Right here, what you must know:
Why was the pause urged?
After reviewing knowledge, the businesses discovered six reviews of people that skilled uncommon blood clots together with low platelets, that are the smallest blood cells and concerned in clotting. The six reviews had been discovered of greater than 6.8 million doses given. The FDA and CDC initiated the pause ”out of an abundance of warning.”
What else is understood?
In response to a joint assertion issued by the CDC and FDA, all six circumstances had been in ladies between ages 18-48. Signs occurred 6-13 days after vaccination. The kind of clot is understood medically as a cerebral venous sinus thrombosis (CVST) and was seen together with low ranges of blood platelets. Go right here to be taught extra about these types of blood clots.
Of the six circumstances, one lady died; one other was in crucial situation.
Remedy of this sort of clot is completely different from that for different varieties, the CDC and FDA say. Sometimes, an anticoagulant drug, heparin, is used. However for this sort of clot, different therapy could also be wanted.
Why does it occur?
“We do not have a definitive reply right now, however it seems to contain an immune response associated to the J&J vaccine that adversely impacts the perform of the platelets, which in flip prevents the conventional clotting course of from occurring,” says Robert Glatter, MD, emergency physician at Lenox Hill Hospital in New York Metropolis.
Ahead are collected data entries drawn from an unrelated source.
(** C7: from a new generator, after any sequence of [generate] calls the
    history holds the results of the last 1000 calls, in call order, and
    so never more than 1000 entries; as the sequence is arbitrary, this
    holds after every single call. *)
Theorem C7_history_keeps_last_1000 :
  forall sid start has_api engine threshold (calls : list Session.call),
    let g0 := init sid start has_api engine threshold in
    let outs := fst (Session.run g0 calls) in
    let g := snd (Session.run g0 calls) in
    outs = map Returned (Spec.records outs)
    /\ List.length (Spec.records outs) = List.length calls
    /\ get_history g = Spec.last_n 1000 (Spec.records outs)
    /\ List.length (get_history g) = Nat.min (List.length calls) 1000
    /\ List.length (get_history g) <= 1000.
Proof.
  intros sid start has_api engine threshold calls g0 outs g.
  assert (Hlen0 : List.length (_history g0) <= MAX_HISTORY_SIZE)
    by (cbn [g0 init _history List.length]; lia).
  destruct (run_history g0 calls Hlen0) as (Ho & Hl & Hg).
  fold outs in Ho, Hl, Hg. fold g in Hg.
  change (_history g0) with (@nil Result.t) in Hg. cbn [app] in Hg.
  change MAX_HISTORY_SIZE with 1000 in Hg.
  unfold get_history.
  assert (Hn : List.length (_history g) = Nat.min (List.length calls) 1000)
    by (rewrite Hg, HistoryFacts.last_n_length, Hl; reflexivity).
  repeat split; [exact Ho | exact Hl | exact Hg | exact Hn | rewrite Hn; lia].
Qed.


(** C8: in every generator a client can reach, the [total_cost] of
    [get_statistics] is the sum of the costs of the successful entries of
    the history, rounded to six decimals; the failed entries have cost
    zero. *)
Theorem C8_total_cost_is_sum_of_successful :
  forall sid start has_api engine threshold (ops : list Session.op),
    let g := Session.exec (init sid start has_api engine threshold) ops in
    (Statistics.total_cost (Session.get_statistics g)
     == py_round (qsum (map Result.cost (filter Result.success (_history g)))) 6)%Q
    /\ Forall (fun r => Result.success r = false -> Result.cost r = 0%Q) (_history g).
Proof.
  intros sid start has_api engine threshold ops g.
  assert (Hinv : Spec.invariant g)
    by (apply InvariantFacts.exec_invariant, InvariantFacts.invariant_init).
  assert (Hzero : Forall (fun r => Result.success r = false -> Result.cost r = 0%Q)
                         (_history g)).
  { eapply Forall_impl; [|exact (Spec.inv_history _ Hinv)].
    intros r Hok Hf. destruct (Hok Hf) as (_ & _ & Hc). exact Hc. }
  split; [|exact Hzero].
  unfold Session.get_statistics.
  destruct (_history g) as [|x h] eqn:Hh.
  - cbn [Statistics.total_cost filter map]. vm_compute. reflexivity.
  - cbn [Statistics.total_cost].
    rewrite (QFacts.py_round_comp _ _ 6 (QFacts.qsum_filter Result.cost Result.success _ Hzero)).
    reflexivity.
Qed.

End WithWorld.
End OrchestratorClaims.

Module CacheClaim.
Import ContentGenerator.

Lemma dict_get_absent {V : Type} (d : dict V) (k : string) :
  (forall v, ~ In (k, v) d) -> dict_get d k = None.
Proof.
  intros Hn. destruct (dict_get d k) as [v|] eqn:E; [|reflexivity].
  exfalso. exact (Hn v (dict_get_In _ _ _ E)).
Qed.

Lemma dict_get_evict max_size d k :
  dict_get d k = None -> dict_get (LRUCache.evict max_size d) k = None.
Proof.
  intros Hn. apply dict_get_absent. intros v Hin.
  apply CacheFacts.evict_In in Hin. exact (dict_get_None_In _ _ v Hn Hin).
Qed.

(** After [set], the key holds the new entry. *)
Lemma get_after_set max_size ttl c key v now now' :
  dict_get (LRUCache._cache (LRUCache.set max_size ttl c key v now now')) key
  = Some {| LRUCache.data := v; LRUCache.expires_at := (now + seconds ttl)%Z;
            LRUCache.created_at := now' |}.
Proof.
  unfold LRUCache.set. cbn [LRUCache._cache]. rewrite dict_get_app.
  rewrite dict_get_evict.
  - cbn. rewrite String.eqb_refl. reflexivity.
  - unfold dict_mem. destruct (dict_get (LRUCache._cache c) key) eqn:E;
      [apply dict_get_del_same | exact E].
Qed.

Lemma get_after_move d key e :
  dict_get d key = Some e -> dict_get (LRUCache.move_to_end d key) key = Some e.
Proof.
  intros E. unfold LRUCache.move_to_end. rewrite E, dict_get_app, dict_get_del_same.
  cbn. rewrite String.eqb_refl. reflexivity.
Qed.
He says that the reason “might in the end be associated to the adenovirus vector [used in the vaccine] itself.”
Why does it appear to have an effect on ladies greater than males?
That isn’t but identified, says William Schaffner, MD, professor of preventive drugs and infectious illness specialist at Vanderbilt College Medical Middle in Nashville. “This has been true for the AstraZeneca [vaccine] as properly and their blood clot points,” he says. Whether it is an immune-related situation, ladies do are likely to have extra of these points than males, on the whole, he says.
What ought to individuals who obtained the J&J vaccine know and do?
Needless to say the reviews of blood clots had been uncommon, Schaffner suggests. The possibilities are about 1 in 1,000,000, based mostly on the six reviews out of 6.8 million doses given. “That is truly a testomony to the sensitivity of our vaccine security system,” he says, that these few reviews could be detected out of hundreds of thousands of doses.
Individuals who have gotten the vaccine ought to be vigilant of signs, the FDA and CDC say. For those who acquired the Johnson & Johnson vaccine and develop extreme headache, abdominal pain, leg ache, or shortness of breath inside 3 weeks of vaccination, contact your their well being care supplier.
How lengthy will the pause final?
That can be not but identified. The CDC’s Advisory Committee on Immunization Practices (ACIP) will meet on Wednesday to additional evaluate the circumstances and ”assess their potential significance.” FDA can be reviewing the information additional.